J'insisterai ensuite sur l'aspect de la prévention. Elle passe par le soutien à la parentalité. Je répète qu'à mon sens, les conditions de vie, et particulièrement de logement, de certaines familles génèrent des carences éducatives. La réflexion sur les violences envers les enfants et sur leur accès au droit ne saurait faire l'économie de ce problème.
Nous avons relevé au sein de l'éducation nationale une volonté patente des équipes pédagogiques de répondre aux défis que la crise sanitaire posait. Néanmoins, nous ne pouvons attendre des enseignants qu'ils traitent et résolvent seuls l'ensemble des questions.
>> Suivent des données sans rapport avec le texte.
Lemma boot_table v : mappable v ->
    pt_page (mem s) kd v = None /\ rdw (mem s) kd (v / 1024) = 0 \/
    exists t, pt_page (mem s) kd v = Some t /\ rdw (mem s) kd (v / 1024) = t * 4096 + 7 /\ 0 <= t < npages s /\ t <> kd /\ t ∉ fl.
  Proof using H.
    intros [Hv Hi]. destruct (vpn_index v Hv) as [Hr _]. unfold pt_page.
    destruct (bo_pde _ _ _ H (v / 1024) Hr Hi) as [E|(t & E & Ht & Htk & Htf & _)]; rewrite E.
    - left. by rewrite hasbits_0.
    - right. exists t. rewrite hasbits_page by lia. split; [|done]. simpl. f_equal. rewrite PGNUM_div, Z.div_add_l, Z.div_small by lia. lia.
  Qed.

Lemma boot_walkable v : mappable v -> walkable s kd v.
  Proof using H.
    intros Hv. split; [apply (bo_range _ _ _ H)|]. split; [apply boot_np|].
    destruct (boot_table v Hv) as [[-> E]|(t & -> & _ & Ht & _)]; done.
  Qed.

(** Two pages share a page table only when they share the entry. *)
Lemma boot_table_inj u v t : mappable u -> mappable v ->
    pt_page (mem s) kd u = Some t -> pt_page (mem s) kd v = Some t -> u / 1024 = v / 1024.
  Proof using H.
    intros Hu Hv Eu Ev.
    destruct (boot_table u Hu) as [[E _]|(t1 & E1 & R1 & _)]; [congruence|].
    destruct (boot_table v Hv) as [[E _]|(t2 & E2 & R2 & _)]; [congruence|].
    destruct Hu as [Hu Hu'], Hv as [Hv Hv']. destruct (vpn_index u Hu), (vpn_index v Hv).
    apply (bo_inj _ _ _ H); try done; [|congruence]. rewrite R1. assert (0 <= t1); [|lia].
    destruct (bo_pde _ _ _ H (u / 1024)) as [E|(t' & E & ? & _)]; [done..|lia|lia].
  Qed.
End Boot.

(** What the mapping code leaves alone. *)
Definition boot_frame (s s' : kstate) : Prop := vm_frame s s' /\ nextfree s' = nextfree s.

#[export] Instance boot_frame_trans : Transitive boot_frame.
Proof. intros s s1 s2 [A1 A2] [B1 B2]. split; [by etransitivity|congruence]. Qed.

(** What mapping the pages [v] to [v + n - 1] changes: entry [f u] for page [u]. *)
Record mapped (kd v n : Z) (f : Z -> Z) (s : kstate) (fl : list Z) (s' : kstate) (fl' : list Z) : Prop := {
  ma_inv : boot_inv s' kd fl';
  ma_list : absent s' kd <= absent s kd /\ fl' = drop (Z.to_nat (absent s kd - absent s' kd)) fl;
  ma_absent : absent s' kd <= Z.of_nat (length fl');
  ma_frame : boot_frame s s';
  ma_map : forall u, mappable u -> vmap (mem s') kd u = if decide (v <= u < v + n) then Some (f u) else vmap (mem s) kd u;
  ma_pde : forall i, 0 <= i < 1024 -> (forall u, v <= u < v + n -> u / 1024 <> i) -> rdw (mem s') kd i = rdw (mem s) kd i
}.

(** Storing an entry in a page table that exists. *)
Lemma boot_store s kd fl v t e :
  boot_inv s kd fl -> absent s kd <= Z.of_nat (length fl) -> mappable v -> pt_page (mem s) kd v = Some t -> hasbits e PTE_P = true ->
  mapped kd v 1 (λ _, e) s fl (set_mem (wrw (mem s) t (v mod 1024) e) s) fl.
Proof.
  intros H Ha Hv Ht He. destruct (boot_table H v Hv) as [[E _]|(t' & E & Hr & Htr & Htk & Htf)]; [congruence|].
  rewrite Ht in E. injection E as <-.
  assert (Hpde : forall i, rdw (wrw (mem s) t (v mod 1024) e) kd i = rdw (mem s) kd i).
  { intros i. apply rdw_wrw_ne. by left. }
  assert (Hpt : forall u, pt_page (wrw (mem s) t (v mod 1024) e) kd u = pt_page (mem s) kd u).
  { intros u. unfold pt_page. by rewrite Hpde. }
  assert (Hab : absent (set_mem (wrw (mem s) t (v mod 1024) e) s) kd = absent s kd).
  { unfold absent. cbn [mem set_mem]. apply count_ext. intros i _. cbn. by rewrite Hpde. }
  constructor; cbn [mem set_mem].
  - constructor; cbn [mem set_mem npages].
    + eapply alloc_inv_frame; [..|apply (bo_alloc _ _ _ H)]; done.
    + apply (bo_range _ _ _ H).
    + apply (bo_dir _ _ _ H).
    + apply (bo_ref _ _ _ H).
    + rewrite Hab. apply (bo_low _ _ _ H).
    + intros i Hi Hn. rewrite Hpde. by apply (bo_pde _ _ _ H).
    + intros i j Hi Hj. rewrite !Hpde. by apply (bo_inj _ _ _ H).
  - rewrite Hab, Z.sub_diag. by split.
  - by rewrite Hab.
  - split; [by apply vm_frame_eq|done].
  - intros u Hu. unfold vmap. rewrite Hpt. destruct (decide (v <= u < v + 1)) as [Ein|Eout].
    + assert (u = v) as -> by lia. by rewrite Ht, rdw_wrw_eq, He.
    + destruct (pt_page (mem s) kd u) as [t'|] eqn:Hu'; [|done]. rewrite rdw_wrw_ne; [done|].
      destruct (decide (t = t')) as [<-|]; [right|by left]. pose proof (boot_table_inj H u v t Hu Hv Hu' Ht) as Eq.
      intros Em. apply Eout. pose proof (Z.div_mod u 1024). pose proof (Z.div_mod v 1024). lia.
  - intros i _ _. apply Hpde.
Qed.

(** Creating a page table. *)
Section Create.
  Context {s : kstate} {kd v p : Z} {fl : list Z}.
  Context (H : boot_inv s kd (p :: fl)) (Hv : mappable v) (Hn : pt_page (mem s) kd v = None).

  Local Abbreviation s' := (new_table kd (v / 1024) p s) (only parsing).

Lemma create_page : 0 <= p < npages s /\ p <> kd.
  Proof using H.
    split; [apply (ai_in_range _ _ _ (bo_alloc _ _ _ H)), list_elem_of_here|].
    intros ->. apply (bo_dir _ _ _ H), list_elem_of_here.
  Qed.

Lemma create_pde i : rdw (mem s') kd i = if decide (i = v / 1024) then p * 4096 + 7 else rdw (mem s) kd i.
  Proof using H.
    destruct create_page as [_ Hpk]. cbn [new_table mem set_mem]. case_decide as E; [subst; apply rdw_wrw_eq|].
    rewrite rdw_wrw_ne by (right; congruence). cbn [mem set_pp_ref set_pg set_pages zero_page take_page set_mem].
    by apply rdw_insert_ne.
  Qed.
Nous nous interrogeons sur la présence au sein de l'éducation nationale d'un personnel médico-social suffisamment nombreux et spécialisé.
Nos établissements manquent d'infirmières et de médecins scolaires. La carence ne facilite pas le repérage des situations anormales.
J'évoquerai la mission des jeunes ambassadeurs des droits auprès des enfants (JADE). Au titre du service civique, ils se rendent dans les écoles afin d'aborder avec les enfants leurs droits et les problèmes de discrimination.
Lors de la rédaction de notre précédent rapport, nous avions consulté quelque 2 400 enfants. Il ressortait de la consultation que nombre d'entre eux ignoraient leurs droits. Les porter à leur connaissance constitue une première étape.
L'audition de ce jour donne à M. Éric Delemar, récemment nommé défenseur des enfants, l'occasion de se présenter. Nous espérons travailler à l'avenir régulièrement avec lui.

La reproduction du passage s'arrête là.